Efforts have been devoted to select eligible candidates for PD-1/PD-L1 immune checkpoint blocker (ICB) immunotherapy. Here, we have a serendipitous finding of positron emitting tomography (PET) imaging tracer 2-[18F]FDG as a potential immunomodulator. Therefore, we hypothesize that 2-[18F]FDG could induce PD-L1 expression change and create an immune-favorable microenvironment for tumor immunotherapy.We designed a series of assays to verify PD-L1 upregulation, and tested immunotherapy regimens based on 2-[18F]FDG and anti-PD-L1 mAb, as monotherapy and in combination, in fully immunocompetent mice of MC38 and CT26 models.
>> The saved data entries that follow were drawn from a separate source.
(** * Couler: step-defining calls and SQL escaping

    A shallow embedding of [couler/core/run_templates.py] ([run_script],
    [run_container], [run_job]) and of [escape_sql] from
    [couler/steps/sqlflow.py].

    Python values are an inductive type [pyval]; the module-level mutable
    state of [couler.core.states] is a record [States] threaded through a
    state-and-exception monad [M]; a raised exception keeps the state as it
    was at the [raise]. *)

From Stdlib Require Import ZArith String Ascii List Lia DecimalString DecimalNat.
From stdpp Require Import base option list strings gmap.
Import ListNotations.
Open Scope string_scope.
Set Warnings "-register-all".

(* ===================================================================== *)
(** * Part I: definitions *)
(* ===================================================================== *)

(** ** Python [str.replace] and [escape_sql] (sqlflow.py) *)

Module sqlflow.

(** The four characters [escape_sql] looks for. *)
Definition backslash : ascii := "092"%char.
Definition dquote : ascii := "034"%char.
Definition backtick : ascii := "096"%char.
Definition dollar : ascii := "036"%char.

Definition str1 (c : ascii) : string := String c EmptyString.

(** [s.replace(old, new)] for a non-empty [old]: scan left to right, copy
    [new] at each occurrence of [old] and resume after it.  [skip] counts
    the characters of the current occurrence still to be dropped. *)
Fixpoint replace_from (old new s : string) (skip : nat) : string :=
  match s with
  | EmptyString => EmptyString
  | String c s' =>
      match skip with
      | S k => replace_from old new s' k
      | O =>
          if String.prefix old s
          then new +:+ replace_from old new s' (String.length old - 1)
          else String c (replace_from old new s' 0)
      end
  end.

Definition replace (old new s : string) : string := replace_from old new s 0.

(** [escape_sql]: the chain of four [replace] calls of the source. *)
Definition escape_sql (original_sql : string) : string :=
  replace (str1 dollar) (String backslash (str1 dollar))
    (replace (str1 backtick) (String backslash (str1 backtick))
       (replace (str1 dquote) (String backslash (str1 dquote))
          (replace (str1 backslash) (String backslash (str1 backslash))
             original_sql))).

(** The claim's wording: "each occurrence of character [c] is replaced by
    the string [r]", one character at a time. *)
Fixpoint replace_each (c : ascii) (r : string) (s : string) : string :=
  match s with
  | EmptyString => EmptyString
  | String a s' =>
      if Ascii.eqb a c then r +:+ replace_each c r s'
      else String a (replace_each c r s')
  end.

Definition escape_sql_sequential (s : string) : string :=
  replace_each dollar (String backslash (str1 dollar))
    (replace_each backtick (String backslash (str1 backtick))
       (replace_each dquote (String backslash (str1 dquote))
          (replace_each backslash (String backslash (str1 backslash)) s))).

(** [c] occurs in [s]. *)
Fixpoint occurs (c : ascii) (s : string) : bool :=
  match s with
  | EmptyString => false
  | String a s' => Ascii.eqb a c || occurs c s'
  end.

Definition has_special (s : string) : bool :=
  occurs backslash s || occurs dquote s || occurs backtick s || occurs dollar s.

End sqlflow.

(** ** Python values *)

(** The three Output Proxy classes imported from [couler.core.templates]:
    [Output] (plain value) and its subclasses [OutputArtifact] and
    [OutputJob]. *)
Inductive OutputKind : Set := KOutput | KOutputArtifact | KOutputJob.

(** An Output Proxy: producing step, producing template, field selector. *)
Record Output : Set := mkOutput {
  out_kind : OutputKind;
  out_step : string;
  out_template : string;
  out_field : string
}.

(** Dynamically typed Python values as the three functions see them.  A
    [dict] is an association list in insertion order with string keys. *)
Inductive pyval : Set :=
| PNone
| PBool (b : bool)
| PInt (z : Z)
| PStr (s : string)
| POutput (o : Output)
| PList (l : list pyval)
| PDict (d : list (string * pyval)).

#[global] Instance OutputKind_eq_dec : EqDecision OutputKind.
Proof. solve_decision. Defined.

#[global] Instance Output_eq_dec : EqDecision Output.
Proof. solve_decision. Defined.

Fixpoint pyval_eq_dec (a b : pyval) {struct a} : {a = b} + {a <> b}.
Proof.
  refine (
    match a, b with
    | PNone, PNone => left eq_refl
    | PBool x, PBool y => cast_if (decide (x = y))
    | PInt x, PInt y => cast_if (decide (x = y))
    | PStr x, PStr y => cast_if (decide (x = y))
    | POutput x, POutput y => cast_if (decide (x = y))
    | PList x, PList y =>
        cast_if ((fix go (l1 l2 : list pyval) : {l1 = l2} + {l1 <> l2} :=
                    match l1, l2 with
                    | [], [] => left eq_refl
                    | u :: us, v :: vs =>
                        cast_if_and (pyval_eq_dec u v) (go us vs)
                    | _, _ => right _
                    end) x y)
    | PDict x, PDict y =>
        cast_if ((fix go (l1 l2 : list (string * pyval))
                    : {l1 = l2} + {l1 <> l2} :=
                    match l1, l2 with
                    | [], [] => left eq_refl
                    | (k1, u) :: us, (k2, v) :: vs =>
                        cast_if_and3 (decide (k1 = k2)) (pyval_eq_dec u v)
                                     (go us vs)
                    | _, _ => right _
                    end) x y)
    | _, _ => right _
    end); clear pyval_eq_dec; try clear go; congruence.
Defined.

#[global] Instance pyval_eq_decision : EqDecision pyval := pyval_eq_dec.
(* ===== verification/_CoqProject ===== *)
-Q . S2P
Prelude.v
GoBytes.v
GoTime.v
GoCrypto.v
VaultCrypto.v
GoJson.v
JsonText.v
Jcs.v
A9Schema.v
Gate8Header.v
Gate8Replay.v
Gate8Wrapper.v
A9Reference.v
Topics.v
Interfaces.v
PushPolicy.v
Authority.v
A9Types.v
A9Trust.v
A9Keyset.v
A9Verify.v
A9Sample.v
ServiceAuth.v
Sql.v
A9VaultDb.v
ReplayReceipts.v
A9Vault.v
Aggregates.v
A9VaultSpec.v
A9VaultInv.v
A9Accept.v
A9Current.v
DeliveryJob.v
DeliveryQueue.v
DeliveryOps.v
DeliveryAttempt.v
Tombstones.v
RouteKeys.v
DeliveryErase.v
Refresh.v
Policy.v
Routing.v
Retention.v
ReplaceRequest.v
A9Replace.v
A9Handler.v
Moves.v
ReplaceMoves.v
Lineage.v
LineageMoves.v
LineageRefresh.v
LineageRoutes.v
LineageReplace.v
DeliveryInv.v
DeliveryMoves.v
ErasureMoves.v
DeliveryCalls.v
A9VaultProps.v
AggregateProps.v
Finalization.v
TombstoneProps.v
RetentionProps.v
NonceProps.v
ReplaceProps.v
A9HandlerProps.v
A9Api.v
EnqueueProps.v
DeliveryProps.v
QueueSample.v
RetentionSample.v
NonceSample.v
ReplaceSample.v
A9ApiSample.v
KeysetStore.v
KeysetProps.v
KeysetSample.v
NotificationQueue.v
NotificationProps.v
NotificationSample.v
(** Case analysis on a branch of the goal. *)
Ltac case_goal :=
  match goal with
  | |- context [match ?x with _ => _ end] =>
      lazymatch x with
      | context [match _ with _ => _ end] => fail
      | _ => let E := fresh "E" in destruct x eqn:E; try discriminate
      end
  end.

(** Turns boolean facts of the context into propositions. *)
Ltac boolprop :=
  repeat match goal with
  | H : _ && _ = true |- _ => apply andb_true_iff in H as [? ?]
  | H : _ || _ = false |- _ => apply orb_false_iff in H as [? ?]
  | H : negb _ = true |- _ => apply negb_true_iff in H
  | H : negb _ = false |- _ => apply negb_false_iff in H
  | H : bool_decide _ = true |- _ => apply bool_decide_eq_true_1 in H
  | H : bool_decide _ = false |- _ => apply bool_decide_eq_false_1 in H
  | H : Z.eqb _ _ = true |- _ => apply Z.eqb_eq in H
  | H : Z.eqb _ _ = false |- _ => apply Z.eqb_neq in H
  | H : Z.leb _ _ = true |- _ => apply Z.leb_le in H
  | H : Z.leb _ _ = false |- _ => apply Z.leb_gt in H
  | H : Z.ltb _ _ = true |- _ => apply Z.ltb_lt in H
  | H : Z.ltb _ _ = false |- _ => apply Z.ltb_ge in H
  | H : Nat.eqb _ _ = true |- _ => apply Nat.eqb_eq in H
  | H : Nat.eqb _ _ = false |- _ => apply Nat.eqb_neq in H
  | H : Nat.leb _ _ = true |- _ => apply Nat.leb_le in H
  | H : Nat.leb _ _ = false |- _ => apply Nat.leb_gt in H
  | H : Nat.ltb _ _ = true |- _ => apply Nat.ltb_lt in H
  | H : Nat.ltb _ _ = false |- _ => apply Nat.ltb_ge in H
  end.

(** Decides the integer comparisons of the goal. *)
Ltac compare_lia :=
  repeat match goal with
  | |- context [Z.ltb ?a ?b] => first [rewrite (proj2 (Z.ltb_lt a b)) by lia | rewrite (proj2 (Z.ltb_ge a b)) by lia]
  | |- context [Z.leb ?a ?b] => first [rewrite (proj2 (Z.leb_le a b)) by lia | rewrite (proj2 (Z.leb_gt a b)) by lia]
  | |- context [Z.eqb ?a ?b] => first [rewrite (proj2 (Z.eqb_eq a b)) by lia | rewrite (proj2 (Z.eqb_neq a b)) by lia]
  end.

(** ** Generic lemmas on lists *)

(** Two equal concatenations whose first parts have the same length split. *)
Lemma app_inj_length {A : Type} (a b c d : list A) :
  length a = length b -> a ++ c = b ++ d -> a = b /\ c = d.
Proof. intros Hl H. apply app_inj_1 in H; naive_solver. Qed.

Lemma take_app_exact {A : Type} (a b : list A) (n : nat) :
  length a = n -> take n (a ++ b) = a.
Proof. intros <-. by rewrite take_app_length. Qed.

Lemma drop_app_exact {A : Type} (a b : list A) (n : nat) :
  length a = n -> drop n (a ++ b) = b.
Proof. intros <-. by rewrite drop_app_length. Qed.

Lemma forallb_seq (f : nat -> bool) (n i : nat) :
  forallb f (List.seq 0 n) = true -> (i < n)%nat -> f i = true.
Proof. intros H Hi. eapply forallb_forall in H; [exact H|]. apply in_seq. lia. Qed.

(** A prefix of elements satisfying [P] followed by one that does not is determined. *)
Lemma app_span_inj {A : Type} (P : A -> bool) (a b : list A) (c d : A) (x y : list A) :
  forallb P a = true -> forallb P b = true -> P c = false -> P d = false ->
  a ++ c :: x = b ++ d :: y -> a = b /\ c = d /\ x = y.
Proof.
  revert b. induction a as [|h a IH]; intros [|h' b] Ha Hb Hc Hd H; simplify_eq/=; boolprop.
  - done.
  - congruence.
  - congruence.
  - destruct (IH b) as (-> & -> & ->); done.
Qed.

Lemma forallb_impl {A : Type} (P Q : A -> bool) l :
  (forall x, P x = true -> Q x = true) -> forallb P l = true -> forallb Q l = true.
Proof. intros HPQ H. apply forallb_forall. intros x Hx. eapply forallb_forall in H; eauto. Qed.

(** ** Machine integers *)

(** [uint64] values and wrap-around; [int64] values. *)
Definition w64 (z : Z) : Z := (z mod 2 ^ 64)%Z.
Definition u64 (z : Z) : Prop := (0 <= z < 2 ^ 64)%Z.
Definition i64 (z : Z) : Prop := (- 2 ^ 63 <= z < 2 ^ 63)%Z.

Lemma w64_succ z : u64 z -> w64 (z + 1) = (if z =? 2 ^ 64 - 1 then 0 else z + 1)%Z.
Proof.
  unfold u64, w64. intros Hz. destruct (Z.eqb_spec z (2 ^ 64 - 1)) as [->|]; [done|].
  apply Z.mod_small. lia.
Qed.

(** ** Chains of checks *)

(** A rejecting guard succeeds when its condition is false and the rest succeeds. *)
Lemma reject_ok {E A : Type} (c : bool) (e : E) (k : result E A) (x : A) :
  (if c then Err e else k) = Ok x <-> c = false /\ k = Ok x.
Proof. destruct c; naive_solver. Qed.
PD-L1 expression and tumor microenvironment (TME) changes were analyzed by western blot, transcriptomics study and flow-cytometric analysis.PD-L1 was upregulated in a time- and dose-dependent manner after being induced by 2-[18F]FDG. The activation of NF-κB/IRF3 pathway and STAT1/3-IRF1 pathway play crucial parts in modulating PD-L1 expression after DNA damage and repair. Improved αPD-L1 mAb utilization rate and significant tumor growth delay were observed when the personalized therapeutic alliance of 2-[18F]FDG stimulation and ICB were employed. In addition, combination of 2-[18F]FDG with αPD-L1 mAb could reprogram a TME from "cold" to "hot", to make low immunoactivity tumors sensitive to ICB therapy.In summary, this promising paradigm has the potential to expand the traditional tumor theranostics. [18F]FDG-based ICB immunotherapy is highly significant in enhancing anti-tumor effect.